Exercise description:
Scan the records below for the line with "- cbn [mbind outcome_bind]." and the line with "Proof. unfold flush_literal.". Repeat those two lines and every line between them exactly, and nothing else.

(Stored data)
- - - - - - -

Lemma GenerateDelta_rule pooled :
  ∃ s, GenerateDelta pooled (stream_of new) sig = Ret (gen_finish s) ∧ P s new.
Proof.
  unfold GenerateDelta, gen_start.
  destruct (NewRollingHash_represents pooled (BlockSize sig) bs_ok) as [Hrep Hsz].
  set (n := Z.to_nat (BlockSize sig)).
  destruct (fill_ok n 0 _ (stream_of new) [] Hrep) as (rh' & -> & H1 & H2).
  { rewrite Hsz. simpl length. lia. }
  cbn [st_buf stream_of st_fin mbind outcome_bind app] in *. rewrite Z.add_0_l. case_decide as Hfull.
  - cbn [mbind outcome_bind].
    match goal with |- context [gen_loop _ _ ?s0] =>
      destruct (gen_loop_rule (S (length new)) s0 [] (take n new)) as (s & -> & HP) end.
    + constructor; cbn; [apply P_start|done|exact H1|by rewrite H2|lia|apply take_drop|done].
    + cbn. rewrite length_drop. lia.
    + by exists s.
  - assert (Hlt : (length new < n)%nat) by (rewrite length_take in Hfull; lia).
    rewrite take_ge in * by lia. cbn [end_status st_fin stream_of].
    assert (Hw : (if 0 <? Z.of_nat (length new) then window_prefix rh' (Z.of_nat (length new)) else Ret [])
      = Ret new).
    { destruct (Z.ltb_spec 0 (Z.of_nat (length new))); [by apply window_prefix_ok|].
      destruct new; [done|simpl in *; lia]. }
    rewrite Hw. simpl. eexists. split; [done|].
    pose proof (P_literal _ _ new ltac:(apply miss_short; lia)
      (P_start rh' (Stream (drop n new) None) true)) as HP. exact HP.
Qed.
End rule.

(** ** Instances of the rule *)
Definition accounts (s : gstate) (c : bytes) : Prop :=
  hs_written (g_hasher s) = c ∧ g_total s = Z.of_nat (length c)
  ∧ g_bytesCopied s + g_bytesLiteral s + Z.of_nat (length (g_literal s)) = Z.of_nat (length c).

Lemma flush_fields s :
  g_hasher (flush_literal s) = g_hasher s ∧ g_total (flush_literal s) = g_total s
  ∧ g_bytesCopied (flush_literal s) = g_bytesCopied s
  ∧ g_bytesLiteral (flush_literal s) = g_bytesLiteral s + Z.of_nat (length (g_literal s))
  ∧ g_literal (flush_literal s) = [].
Proof. unfold flush_literal. case_bool_decide as E; simpl; [rewrite E; simpl|]; repeat split; lia. Qed.

Lemma accounts_flush s c : accounts s c → accounts (flush_literal s) c.
Proof.
  intros (H1 & H2 & H3). destruct (flush_fields s) as (E1 & E2 & E3 & E4 & E5).
  unfold accounts. rewrite E1, E2, E3, E4, E5. repeat split; try done. simpl. lia.
Qed.

Lemma GenerateDelta_accounts `{HashFn} pooled sig new :
  0 < BlockSize sig ≤ MaxBlockSize →
  ∃ s, GenerateDelta pooled (stream_of new) sig = Ret (gen_finish s) ∧ accounts s new.
Proof.
  intros Hbs. apply (GenerateDelta_rule sig new Hbs accounts True); try done.
  - exact accounts_flush.
  - intros s c w rest b (H1 & H2 & H3) Hl _ _ _ _. unfold accounts, emit_copy. simpl.
    rewrite H1, length_app. repeat split; lia.
  - intros s c d _ (H1 & H2 & H3). unfold accounts, emit_literal. simpl.
    rewrite H1, !length_app. repeat split; lia.
Qed.

(** C10: with a block size between 1 and 64K, [GenerateDelta] returns a delta for
    every input and every signature, well-formed or not: no panic, no endless
    loop. The announced size and hash are those of the whole new file, and
    every byte is accounted for exactly once, as copied or as literal. *)
Theorem GenerateDelta_total `{HashFn} (pooled : bytes) (sig : Signature) (new : bytes) :
  0 < BlockSize sig ≤ MaxBlockSize →
  ∃ d, GenerateDelta pooled (stream_of new) sig = Ret d
    ∧ NewFileSize d = Z.of_nat (length new) ∧ NewFileHash d = sha256 new
    ∧ BytesCopied d + BytesLiteral d = NewFileSize d.
Proof.
  intros Hbs. destruct (GenerateDelta_accounts pooled sig new Hbs) as (s & -> & Ha).
  eexists. split; [done|]. apply accounts_flush in Ha as (H1 & H2 & H3).
  destruct (flush_fields s) as (_ & _ & _ & _ & E5). rewrite E5 in H3. simpl in *.
  unfold hasher_Sum. rewrite H1. repeat split; lia.
Qed.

- - - - - - -

Task response:
  - cbn [mbind outcome_bind].
    match goal with |- context [gen_loop _ _ ?s0] =>
      destruct (gen_loop_rule (S (length new)) s0 [] (take n new)) as (s & -> & HP) end.
    + constructor; cbn; [apply P_start|done|exact H1|by rewrite H2|lia|apply take_drop|done].
    + cbn. rewrite length_drop. lia.
    + by exists s.
  - assert (Hlt : (length new < n)%nat) by (rewrite length_take in Hfull; lia).
    rewrite take_ge in * by lia. cbn [end_status st_fin stream_of].
    assert (Hw : (if 0 <? Z.of_nat (length new) then window_prefix rh' (Z.of_nat (length new)) else Ret [])
      = Ret new).
    { destruct (Z.ltb_spec 0 (Z.of_nat (length new))); [by apply window_prefix_ok|].
      destruct new; [done|simpl in *; lia]. }
    rewrite Hw. simpl. eexists. split; [done|].
    pose proof (P_literal _ _ new ltac:(apply miss_short; lia)
      (P_start rh' (Stream (drop n new) None) true)) as HP. exact HP.
Qed.
End rule.

(** ** Instances of the rule *)
Definition accounts (s : gstate) (c : bytes) : Prop :=
  hs_written (g_hasher s) = c ∧ g_total s = Z.of_nat (length c)
  ∧ g_bytesCopied s + g_bytesLiteral s + Z.of_nat (length (g_literal s)) = Z.of_nat (length c).

Lemma flush_fields s :
  g_hasher (flush_literal s) = g_hasher s ∧ g_total (flush_literal s) = g_total s
  ∧ g_bytesCopied (flush_literal s) = g_bytesCopied s
  ∧ g_bytesLiteral (flush_literal s) = g_bytesLiteral s + Z.of_nat (length (g_literal s))
  ∧ g_literal (flush_literal s) = [].
Proof. unfold flush_literal. case_bool_decide as E; simpl; [rewrite E; simpl|]; repeat split; lia. Qed.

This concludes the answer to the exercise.